Pretorius held Dawie van der Merwe and a resurgent Lupini off in race 1, Visser beat van der Merwe and Lupini in race 2, and Lupini turned the tables on Visser and van der Merwe in the final. Visser took the day from Lupini and van der Merwe, as Nathan Victor made it three Cape drivers in the top four, from Dean Venter and Pretorius with fraught action throughout the chasing pack all day long.
Much faster and almost as exciting, Franco Scribante’s wild turbo Porsche overcame Jono du Toit’s record setting pole position to keep Jono’s Lamborghini Huracan at bay for most of the day and take overall G+H Extreme Supercar honours two wins to one. Du Toit must have dreamed about the back of that Porsche Saturday night, as he followed it all day long until it exploded to allow Jono to take that last-gasp final win as red flags flew to extinguish the flaming Porsche.
Still, Scribante had done enough to take the day from du Toit. Behind them, Gianni Giannoccaro’s GT3 winning Nissan GT-R held Class A winner Kris Budnik’s Viper and GT3 rivals Mark du Toit’s Lamborghini Huracan and Charl Arangies Ferrari off for third overall. Mo Mia’s Porsche won Class B, Jo Ellerine’s Audi R8 took Class C and Uli Sanne’s BMW Z4 Class C.
Another Capetonian, Troy Dolinschek swept into the lead of the 2023 Investchem Formula 1600 championship with a dominant double win off pole position with the fastest lap to boot, as his closest rivals endured a day to forget. Veteran Nicholas van Weely and fellow Cape lad Jason Coetzee’ shared the seconds and thirds to join Troy on the podium, ahead of rookie KC Ensor-Smith, and brothers Antwan and former leader Gerard Geldenhuys.
The Global Touring Cars flattered to deceive. Championship leader Saood Variawa led a factory Toyota Corolla 1-2-3 over Nathi Msimanga and Michael van Rooyen on the face of it in race 1. But Variawa and van Rooyen were demoted a lap to behind Robert Wolk’s Corolla for their part in Wolk’s lap 1 demise. Van Rooyen took reverse-grid race 2 from Wolk and Variawa, but those results sadly again remain moot among a flurry of protests and appeals.
Behind them, a dominant Bradley Liebenberg made it a crushing four GTC SupaCup wins on the trot with two more victories off pole position at Zwartkops. Arnold Neveling and Jonathan Mogotsi swapped the seconds and thirds on the day to end in that order overall from championship leader Keegan Campos, the ever-improving Dominic Dias and delighted Cape driver Danie van Niekerk.
Sa’aad Variawa took overall victory in the Toyota Gazoo Yaris Cup despite his winning streak being broken by Nikki Vostanis in the second heat while Karah Hill impressed en route to a double third for the day.
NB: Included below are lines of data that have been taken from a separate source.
(* ===== verification/Decimal.v ===== *)
(** The decimal encoding of crates/vt-engine/src/screen.rs ([write_u16],
    [push_u16]): the digits it writes, that five are enough, and the reading
    that gives the number back. *)
From S2P Require Import Prelude Parser Screen.

Local Open Scope Z_scope.

(** The digits of [n], least significant first, at most [fuel] of them. *)
Fixpoint dec_rev (fuel : nat) (n : Z) : list Z :=
  match fuel with
  | O => []
  | S fuel => 0x30 + n mod 10 :: (if n / 10 =? 0 then [] else dec_rev fuel (n / 10))
  end.

(** What a reader of terminal replies expects: most significant digit first. *)
Definition decimal (n : Z) : list Z := reverse (dec_rev 5 n).

(** The value of a string of decimal digits. *)
Definition dec_val (ds : list Z) : Z := fold_left (fun acc d => acc * 10 + (d - 0x30)) ds 0.

Definition is_digit (d : Z) : Prop := 0x30 <= d <= 0x39.

Lemma zget_reverse {A} (l : list A) i :
  0 <= i < len l -> zget (reverse l) i = zget l (len l - 1 - i).
Proof.
  intros Hi. unfold zget, len in *. rewrite !(proj2 (Z.leb_le _ _)) by lia.
  rewrite reverse_lookup by lia. f_equal. lia.
Qed.

Lemma len_reverse {A} (l : list A) : len (reverse l) = len l.
Proof. unfold len. by rewrite length_reverse. Qed.

Lemma dec_rev_len fuel n : 1 <= len (dec_rev (S fuel) n) <= Z.of_nat (S fuel).
Proof.
  revert n; induction fuel as [|fuel IH]; intros n.
  - cbn. case_if; autorewrite with len; lia.
  - remember (S fuel) as f. cbn. rewrite len_cons. case_if; [autorewrite with len; lia|].
    specialize (IH (n / 10)). lia.
Qed.

Lemma dec_rev_digits fuel n : Forall is_digit (dec_rev fuel n).
Proof.
  revert n; induction fuel as [|fuel IH]; intros n; cbn; [done|].
  constructor; [unfold is_digit; Z.to_euclidean_division_equations; lia|]. by case_if.
Qed.

Lemma decimal_len n : 1 <= len (decimal n) <= 5.
Proof. unfold decimal. rewrite len_reverse. apply (dec_rev_len 4). Qed.

Lemma decimal_digits n : Forall is_digit (decimal n).
Proof. apply Forall_reverse, dec_rev_digits. Qed.

Lemma dec_val_snoc ds d : dec_val (ds ++ [d]) = dec_val ds * 10 + (d - 0x30).
Proof. unfold dec_val. by rewrite fold_left_app. Qed.

Lemma dec_rev_val fuel n :
  0 <= n < 10 ^ Z.of_nat fuel -> dec_val (reverse (dec_rev fuel n)) = n.
Proof.
  revert n; induction fuel as [|fuel IH]; intros n Hn; [cbn in *; lia|].
  rewrite Nat2Z.inj_succ, Z.pow_succ_r in Hn by lia. cbn [dec_rev].
  rewrite reverse_cons, dec_val_snoc. destruct (Z.eqb_spec (n / 10) 0).
  - cbn. Z.to_euclidean_division_equations; lia.
  - rewrite IH; Z.to_euclidean_division_equations; lia.
Qed.

Lemma dec_val_decimal n : u16 n -> dec_val (decimal n) = n.
Proof. intros. apply dec_rev_val. cbn. num. Qed.

(** The first loop of [write_u16]. *)
Lemma write_digits_ok fuel tmp x k :
  0 <= x < 10 ^ Z.of_nat fuel -> (0 < fuel)%nat -> 0 <= k -> k + Z.of_nat fuel <= len tmp ->
  safe (write_digits fuel tmp x k) (fun r =>
    len r.1 = len tmp /\ r.2 = k + len (dec_rev fuel x) /\
    (forall j, j < k -> zget r.1 j = zget tmp j) /\
    forall j, 0 <= j < len (dec_rev fuel x) -> zget r.1 (k + j) = zget (dec_rev fuel x) j).
Proof.
  revert tmp x k; induction fuel as [|fuel IH]; intros tmp x k Hx Hf Hk Hlen; [lia|].
  rewrite Nat2Z.inj_succ, Z.pow_succ_r in Hx by lia. cbn [write_digits dec_rev].
  safe_step zset_ok as [Hl Hg]; [lia|]. rewrite len_cons.
  assert (Hhd : forall l, zget ((48 + x mod 10) :: l) 0 = Some (48 + x mod 10)) by done.
  assert (Htl : forall l j, 0 < j -> zget ((48 + x mod 10) :: l) j = zget l (j - 1)).
  { intros l j Hj. change (_ :: l) with ([48 + x mod 10] ++ l). rewrite zget_app.
    change (len [48 + x mod 10]) with 1. case_if; [lia|done]. }
  destruct (Z.eqb_spec (x / 10) 0) as [Hz|Hz].
  - apply safe_ret. cbn [fst snd]. split_and!; [done|done| |].
    + intros j Hj. rewrite Hg. case_if; [lia|done].
    + intros j Hj. change (len []) with 0 in Hj. replace j with 0 by lia.
      rewrite Hg, Hhd. case_if; [done|lia].
  - assert (0 < fuel)%nat by (destruct fuel; [cbn in Hx; Z.to_euclidean_division_equations; lia|lia]).
    eapply safe_mono; [apply IH; [Z.to_euclidean_division_equations; lia|done|lia|lia]|].
    intros [t k'] (Hl' & Hk' & Hlo & Hhi). cbn [fst snd] in *. split_and!; [lia|lia| |].
    + intros j Hj. rewrite Hlo, Hg by lia. case_if; [lia|done].
    + intros j Hj. destruct (decide (j = 0)) as [->|].
      * rewrite Hhd, Hlo, Hg by lia. case_if; [done|lia].
      * rewrite Htl by lia. rewrite <- Hhi by lia. f_equal. lia.
Qed.

(** [write_u16] puts the decimal digits of [n] at the front of its buffer. *)
Lemma write_u16_eq out n :
  u16 n -> len (decimal n) <= len out ->
  write_u16 out n = Some (decimal n ++ drop (length (decimal n)) out, len (decimal n)).
Proof.
  intros Hn Hout. unfold write_u16.
  destruct (write_digits_ok 5 (zeros 5) n 0) as ([tmp k] & Hw & Hl & Hk & _ & Hg);
    [cbn; num|lia|lia|done|].
  rewrite Hw. cbn [mbind option_bind fst snd] in *. clear Hw.
  assert (Hkd : k = len (decimal n)) by (unfold decimal; rewrite len_reverse; lia).
  pose proof (dec_rev_len 4 n) as Hd. change (len (zeros 5)) with 5 in Hl.
  destruct (for_range_rev (fun k '(out, w) =>
      d ← zget tmp k; out ← zset out w d; Some (out, w + 1))
    (fun i '(o, w) => w = k - i /\ len o = len out /\
       forall j, zget o j = if (0 <=? j) && (j <? w) then zget (decimal n) j else zget out j)
    0 k (out, 0)) as ([o w] & Ho & Hw & Hlo & Hgo).
  - lia.
  - split_and!; [lia|done|]. intros j. case_if; [lia|done].
  - intros i [o w] Hi (Hw & Hlo & Hgo).
    destruct (zget_in tmp i) as [d Hdd]; [lia|]. rewrite Hdd. cbn [mbind option_bind].
    safe_step zset_ok as [Hl2 Hg2]; [lia|]. apply safe_ret. split_and!; [lia|lia|].
    intros j. rewrite Hg2, Hgo. destruct (Z.eqb_spec j w) as [->|].
    + rewrite (proj2 (andb_true_iff _ _)) by lia. unfold decimal. rewrite zget_reverse by lia.
      rewrite <- Hdd, <- Hg by lia. f_equal. lia.
    + repeat case_if; lia || done.
  - rewrite Ho. cbn [mbind option_bind]. do 2 f_equal; [|lia].
    assert (Hnat : Z.of_nat (length (decimal n)) = len (decimal n)) by done.
    apply zget_ext.
    { rewrite len_app, len_drop. lia. }
    intros j Hj. rewrite Hgo, zget_app. case_if; [case_if; [done|lia]|].
    case_if; [lia|]. rewrite zget_drop by lia. f_equal. lia.
Qed.

(** ** Control sequences *)

(** Parameters separated by semicolons. *)
Fixpoint join_params (ps : list Z) : list Z :=
  match ps with
  | [] => []
  | [p] => decimal p
  | p :: ps => decimal p ++ ch ";" :: join_params ps
  end.

(** A control sequence: CSI, a marker or none, parameters, final byte. *)
Definition csi_marked (marker ps : list Z) (final : Z) : list Z :=
  elit "[" ++ marker ++ join_params ps ++ [final].
Definition csi_seq (ps : list Z) (final : Z) : list Z := csi_marked [] ps final.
Setshaba Mashigo and Denis Droppa shared out the GR86 Media wins for the day with Chad Luckhoff third in both races.
The next appointment on the Extreme Festival calendar is at Aldo Scribante’s midwinter midseason third round at in Gqeberha on Saturday 17 June. Expect that one to be another thriller on that quick and challenging Nelson Mandela Bay racetrack!